__Dataset entries__.
===============

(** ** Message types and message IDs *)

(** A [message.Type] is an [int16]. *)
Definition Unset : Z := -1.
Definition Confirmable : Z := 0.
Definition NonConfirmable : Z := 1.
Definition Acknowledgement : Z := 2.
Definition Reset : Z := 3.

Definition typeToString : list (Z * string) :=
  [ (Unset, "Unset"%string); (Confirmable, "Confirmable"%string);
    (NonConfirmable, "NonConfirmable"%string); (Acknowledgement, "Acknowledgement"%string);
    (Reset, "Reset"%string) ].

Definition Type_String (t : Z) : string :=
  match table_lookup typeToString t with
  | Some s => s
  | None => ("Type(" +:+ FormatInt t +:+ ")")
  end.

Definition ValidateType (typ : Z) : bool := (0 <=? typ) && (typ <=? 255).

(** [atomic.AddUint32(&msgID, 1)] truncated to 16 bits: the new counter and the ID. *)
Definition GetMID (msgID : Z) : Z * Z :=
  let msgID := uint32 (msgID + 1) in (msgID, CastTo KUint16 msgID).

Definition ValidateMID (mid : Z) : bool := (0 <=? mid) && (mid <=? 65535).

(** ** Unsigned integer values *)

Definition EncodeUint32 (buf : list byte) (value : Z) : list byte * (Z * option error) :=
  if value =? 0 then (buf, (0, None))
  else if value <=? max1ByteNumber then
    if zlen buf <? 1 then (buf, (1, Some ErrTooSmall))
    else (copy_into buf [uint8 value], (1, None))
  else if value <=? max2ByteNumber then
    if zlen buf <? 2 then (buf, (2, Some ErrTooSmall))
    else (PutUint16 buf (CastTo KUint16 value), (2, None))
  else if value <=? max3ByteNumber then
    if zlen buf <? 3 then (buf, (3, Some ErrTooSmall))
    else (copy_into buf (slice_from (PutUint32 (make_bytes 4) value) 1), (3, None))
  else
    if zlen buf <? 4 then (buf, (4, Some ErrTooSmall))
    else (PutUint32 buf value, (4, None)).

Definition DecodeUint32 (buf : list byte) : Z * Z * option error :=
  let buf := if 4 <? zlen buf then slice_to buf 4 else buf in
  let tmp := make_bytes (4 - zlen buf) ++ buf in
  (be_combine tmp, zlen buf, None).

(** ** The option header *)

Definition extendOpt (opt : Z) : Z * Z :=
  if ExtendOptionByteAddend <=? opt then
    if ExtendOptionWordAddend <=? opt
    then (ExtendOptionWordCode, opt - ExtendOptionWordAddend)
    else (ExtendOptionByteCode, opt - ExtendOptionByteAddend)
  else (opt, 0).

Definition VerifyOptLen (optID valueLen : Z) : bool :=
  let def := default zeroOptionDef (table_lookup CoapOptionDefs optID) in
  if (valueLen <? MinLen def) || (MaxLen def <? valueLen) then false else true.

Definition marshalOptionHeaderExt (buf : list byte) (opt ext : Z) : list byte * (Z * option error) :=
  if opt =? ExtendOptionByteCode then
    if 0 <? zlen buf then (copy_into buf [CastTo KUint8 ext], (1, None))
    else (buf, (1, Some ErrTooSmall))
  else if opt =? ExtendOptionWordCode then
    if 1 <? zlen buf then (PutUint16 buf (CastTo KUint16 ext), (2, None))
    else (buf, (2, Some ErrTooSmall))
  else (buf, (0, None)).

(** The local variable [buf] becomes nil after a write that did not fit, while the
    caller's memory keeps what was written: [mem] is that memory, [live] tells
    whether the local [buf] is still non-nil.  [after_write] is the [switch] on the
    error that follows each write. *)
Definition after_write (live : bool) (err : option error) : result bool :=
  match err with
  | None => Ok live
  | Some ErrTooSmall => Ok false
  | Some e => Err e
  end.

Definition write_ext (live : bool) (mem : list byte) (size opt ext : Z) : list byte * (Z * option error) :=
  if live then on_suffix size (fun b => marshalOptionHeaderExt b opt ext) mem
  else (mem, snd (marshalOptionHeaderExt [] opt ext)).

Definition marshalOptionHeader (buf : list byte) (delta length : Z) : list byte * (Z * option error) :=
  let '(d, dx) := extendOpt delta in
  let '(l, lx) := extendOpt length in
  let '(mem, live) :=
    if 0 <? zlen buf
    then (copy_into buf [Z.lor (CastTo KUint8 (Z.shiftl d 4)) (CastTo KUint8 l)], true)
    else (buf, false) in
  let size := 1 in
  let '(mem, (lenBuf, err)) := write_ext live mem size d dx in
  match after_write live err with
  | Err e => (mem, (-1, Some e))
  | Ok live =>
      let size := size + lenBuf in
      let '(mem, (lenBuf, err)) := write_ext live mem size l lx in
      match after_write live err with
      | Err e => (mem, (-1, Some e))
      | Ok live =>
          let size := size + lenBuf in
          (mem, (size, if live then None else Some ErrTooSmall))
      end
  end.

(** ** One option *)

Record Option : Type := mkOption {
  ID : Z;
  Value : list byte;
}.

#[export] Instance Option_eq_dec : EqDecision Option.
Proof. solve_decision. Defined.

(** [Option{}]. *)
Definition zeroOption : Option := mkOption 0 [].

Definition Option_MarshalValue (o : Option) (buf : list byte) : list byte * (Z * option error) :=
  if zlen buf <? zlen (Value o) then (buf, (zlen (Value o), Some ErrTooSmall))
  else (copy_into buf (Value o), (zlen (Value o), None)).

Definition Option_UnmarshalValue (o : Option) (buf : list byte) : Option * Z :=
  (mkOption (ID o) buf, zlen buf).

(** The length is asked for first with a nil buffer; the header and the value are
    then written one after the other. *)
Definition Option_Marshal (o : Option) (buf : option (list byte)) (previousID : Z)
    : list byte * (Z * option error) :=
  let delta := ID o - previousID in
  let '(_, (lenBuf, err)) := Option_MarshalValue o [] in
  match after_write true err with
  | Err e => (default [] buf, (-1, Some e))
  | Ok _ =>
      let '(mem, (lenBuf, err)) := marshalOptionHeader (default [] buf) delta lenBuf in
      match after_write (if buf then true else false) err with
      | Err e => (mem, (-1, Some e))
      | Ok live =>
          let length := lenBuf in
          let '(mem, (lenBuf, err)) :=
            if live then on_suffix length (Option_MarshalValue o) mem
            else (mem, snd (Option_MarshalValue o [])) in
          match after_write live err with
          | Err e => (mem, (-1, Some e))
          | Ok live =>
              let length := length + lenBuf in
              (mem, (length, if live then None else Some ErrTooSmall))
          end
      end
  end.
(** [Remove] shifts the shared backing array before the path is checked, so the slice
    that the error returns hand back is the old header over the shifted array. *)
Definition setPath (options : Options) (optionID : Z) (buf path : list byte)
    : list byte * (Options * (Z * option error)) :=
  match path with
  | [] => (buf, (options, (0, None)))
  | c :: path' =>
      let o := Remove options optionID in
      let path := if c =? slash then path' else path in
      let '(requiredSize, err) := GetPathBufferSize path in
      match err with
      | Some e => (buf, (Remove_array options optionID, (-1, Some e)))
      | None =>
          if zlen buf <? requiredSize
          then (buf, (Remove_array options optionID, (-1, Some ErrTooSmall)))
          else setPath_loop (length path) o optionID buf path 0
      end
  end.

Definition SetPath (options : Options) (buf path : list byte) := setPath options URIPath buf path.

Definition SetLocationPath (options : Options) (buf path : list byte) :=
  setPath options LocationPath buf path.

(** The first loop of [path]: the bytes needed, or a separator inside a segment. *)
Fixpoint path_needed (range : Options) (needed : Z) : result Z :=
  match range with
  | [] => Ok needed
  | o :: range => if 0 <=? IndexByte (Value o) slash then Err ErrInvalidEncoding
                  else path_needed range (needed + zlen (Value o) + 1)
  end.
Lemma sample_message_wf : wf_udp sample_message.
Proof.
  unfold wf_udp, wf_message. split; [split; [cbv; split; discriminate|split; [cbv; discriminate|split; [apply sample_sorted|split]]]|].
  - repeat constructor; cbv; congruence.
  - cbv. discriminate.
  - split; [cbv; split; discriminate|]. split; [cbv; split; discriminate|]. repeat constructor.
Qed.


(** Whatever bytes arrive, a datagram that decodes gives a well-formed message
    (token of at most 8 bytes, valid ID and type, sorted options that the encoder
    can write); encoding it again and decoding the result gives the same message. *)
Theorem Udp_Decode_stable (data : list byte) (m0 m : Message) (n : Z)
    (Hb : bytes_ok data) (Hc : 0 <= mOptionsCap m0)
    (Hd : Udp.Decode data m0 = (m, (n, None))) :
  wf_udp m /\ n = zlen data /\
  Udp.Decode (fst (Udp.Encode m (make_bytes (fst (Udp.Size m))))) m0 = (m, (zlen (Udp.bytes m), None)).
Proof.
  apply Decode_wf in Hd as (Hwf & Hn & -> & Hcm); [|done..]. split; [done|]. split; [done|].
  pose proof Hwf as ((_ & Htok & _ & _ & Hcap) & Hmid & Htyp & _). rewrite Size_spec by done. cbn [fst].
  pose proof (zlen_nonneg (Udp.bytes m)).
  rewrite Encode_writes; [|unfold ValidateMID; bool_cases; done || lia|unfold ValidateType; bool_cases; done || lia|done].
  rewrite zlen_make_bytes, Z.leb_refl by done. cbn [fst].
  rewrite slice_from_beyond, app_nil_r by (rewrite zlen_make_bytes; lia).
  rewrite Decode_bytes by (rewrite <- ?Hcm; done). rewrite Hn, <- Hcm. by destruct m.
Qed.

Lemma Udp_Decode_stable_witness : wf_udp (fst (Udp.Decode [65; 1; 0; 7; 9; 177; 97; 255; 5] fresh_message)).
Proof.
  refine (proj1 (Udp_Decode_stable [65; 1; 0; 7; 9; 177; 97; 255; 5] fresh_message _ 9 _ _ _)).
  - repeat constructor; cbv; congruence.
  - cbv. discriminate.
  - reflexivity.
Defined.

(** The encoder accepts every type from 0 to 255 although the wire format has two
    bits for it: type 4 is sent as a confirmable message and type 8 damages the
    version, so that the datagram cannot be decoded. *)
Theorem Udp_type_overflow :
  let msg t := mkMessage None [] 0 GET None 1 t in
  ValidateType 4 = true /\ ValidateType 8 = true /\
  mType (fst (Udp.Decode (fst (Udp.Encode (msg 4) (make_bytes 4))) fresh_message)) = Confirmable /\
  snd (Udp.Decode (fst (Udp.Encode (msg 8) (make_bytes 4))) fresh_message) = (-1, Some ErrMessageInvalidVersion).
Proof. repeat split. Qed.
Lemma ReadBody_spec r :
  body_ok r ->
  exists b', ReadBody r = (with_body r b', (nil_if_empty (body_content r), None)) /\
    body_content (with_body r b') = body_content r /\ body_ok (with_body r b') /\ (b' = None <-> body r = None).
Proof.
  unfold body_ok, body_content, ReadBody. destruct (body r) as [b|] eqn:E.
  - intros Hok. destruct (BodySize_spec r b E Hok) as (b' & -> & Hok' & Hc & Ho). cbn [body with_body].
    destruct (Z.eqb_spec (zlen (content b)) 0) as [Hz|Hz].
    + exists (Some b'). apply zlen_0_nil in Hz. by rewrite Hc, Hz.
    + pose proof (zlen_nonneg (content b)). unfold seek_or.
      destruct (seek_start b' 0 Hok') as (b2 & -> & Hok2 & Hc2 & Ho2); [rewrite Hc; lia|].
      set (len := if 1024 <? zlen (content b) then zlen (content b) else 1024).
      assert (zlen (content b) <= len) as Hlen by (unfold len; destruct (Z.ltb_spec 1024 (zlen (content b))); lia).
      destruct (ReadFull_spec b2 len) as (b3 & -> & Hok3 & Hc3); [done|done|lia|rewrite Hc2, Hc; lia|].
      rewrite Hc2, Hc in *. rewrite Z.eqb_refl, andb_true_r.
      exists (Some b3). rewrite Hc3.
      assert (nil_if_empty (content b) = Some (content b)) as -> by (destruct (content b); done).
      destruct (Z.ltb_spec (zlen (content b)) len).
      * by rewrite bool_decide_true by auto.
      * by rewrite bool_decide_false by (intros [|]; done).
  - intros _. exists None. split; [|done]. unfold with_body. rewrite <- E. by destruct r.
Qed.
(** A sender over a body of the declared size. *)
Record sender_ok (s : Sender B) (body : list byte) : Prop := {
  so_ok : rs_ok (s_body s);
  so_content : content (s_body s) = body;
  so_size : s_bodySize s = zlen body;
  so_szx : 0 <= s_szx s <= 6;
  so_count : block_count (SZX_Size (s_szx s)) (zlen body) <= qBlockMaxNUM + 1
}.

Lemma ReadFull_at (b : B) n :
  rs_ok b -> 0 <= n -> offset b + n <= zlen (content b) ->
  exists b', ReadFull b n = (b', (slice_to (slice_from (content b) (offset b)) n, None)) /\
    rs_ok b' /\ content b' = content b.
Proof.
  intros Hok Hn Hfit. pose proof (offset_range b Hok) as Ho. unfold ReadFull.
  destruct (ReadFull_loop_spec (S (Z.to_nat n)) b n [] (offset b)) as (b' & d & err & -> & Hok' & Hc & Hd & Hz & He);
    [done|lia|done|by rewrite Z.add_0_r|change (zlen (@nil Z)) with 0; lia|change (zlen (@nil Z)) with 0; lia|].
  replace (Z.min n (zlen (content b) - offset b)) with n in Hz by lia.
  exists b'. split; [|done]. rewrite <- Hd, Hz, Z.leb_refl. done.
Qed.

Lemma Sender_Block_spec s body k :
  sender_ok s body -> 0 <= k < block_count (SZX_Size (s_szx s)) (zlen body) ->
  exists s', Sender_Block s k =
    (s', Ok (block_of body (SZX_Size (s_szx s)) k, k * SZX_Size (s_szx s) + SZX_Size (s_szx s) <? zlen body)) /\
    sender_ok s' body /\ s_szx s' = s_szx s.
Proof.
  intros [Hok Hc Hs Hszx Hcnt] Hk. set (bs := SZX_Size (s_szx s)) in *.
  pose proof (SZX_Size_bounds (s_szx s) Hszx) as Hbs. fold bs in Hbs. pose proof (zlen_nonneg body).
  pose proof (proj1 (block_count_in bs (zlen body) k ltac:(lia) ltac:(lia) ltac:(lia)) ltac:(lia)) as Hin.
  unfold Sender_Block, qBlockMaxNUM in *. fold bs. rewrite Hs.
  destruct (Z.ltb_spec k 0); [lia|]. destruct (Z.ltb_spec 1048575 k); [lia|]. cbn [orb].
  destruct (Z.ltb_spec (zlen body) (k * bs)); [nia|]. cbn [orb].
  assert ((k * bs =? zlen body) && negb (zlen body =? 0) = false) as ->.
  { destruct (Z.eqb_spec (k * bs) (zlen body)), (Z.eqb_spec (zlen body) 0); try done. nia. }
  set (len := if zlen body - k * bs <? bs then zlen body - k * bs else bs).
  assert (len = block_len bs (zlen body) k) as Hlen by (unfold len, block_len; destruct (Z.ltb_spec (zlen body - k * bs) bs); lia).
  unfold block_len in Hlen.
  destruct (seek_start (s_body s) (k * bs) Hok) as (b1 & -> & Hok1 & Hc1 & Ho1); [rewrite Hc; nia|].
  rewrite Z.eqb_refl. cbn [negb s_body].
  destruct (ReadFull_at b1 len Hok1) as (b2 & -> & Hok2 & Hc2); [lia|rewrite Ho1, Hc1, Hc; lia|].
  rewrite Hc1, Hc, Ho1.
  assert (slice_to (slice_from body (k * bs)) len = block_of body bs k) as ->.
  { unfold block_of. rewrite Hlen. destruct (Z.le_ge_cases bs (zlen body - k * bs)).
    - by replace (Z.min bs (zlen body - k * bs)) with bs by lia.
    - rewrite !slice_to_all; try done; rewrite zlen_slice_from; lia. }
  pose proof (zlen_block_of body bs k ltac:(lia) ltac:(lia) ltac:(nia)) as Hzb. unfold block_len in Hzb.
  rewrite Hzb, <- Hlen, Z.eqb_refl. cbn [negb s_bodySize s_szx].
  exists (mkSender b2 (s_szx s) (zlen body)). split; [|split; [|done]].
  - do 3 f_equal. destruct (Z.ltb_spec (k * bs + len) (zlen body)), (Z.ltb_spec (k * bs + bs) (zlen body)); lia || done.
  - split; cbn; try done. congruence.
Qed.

===============

__HOW TO COMPLETE THIS TASK__. Each line above that contains the word "Defined" should be counted, and only the total given.

__REPLY__. 2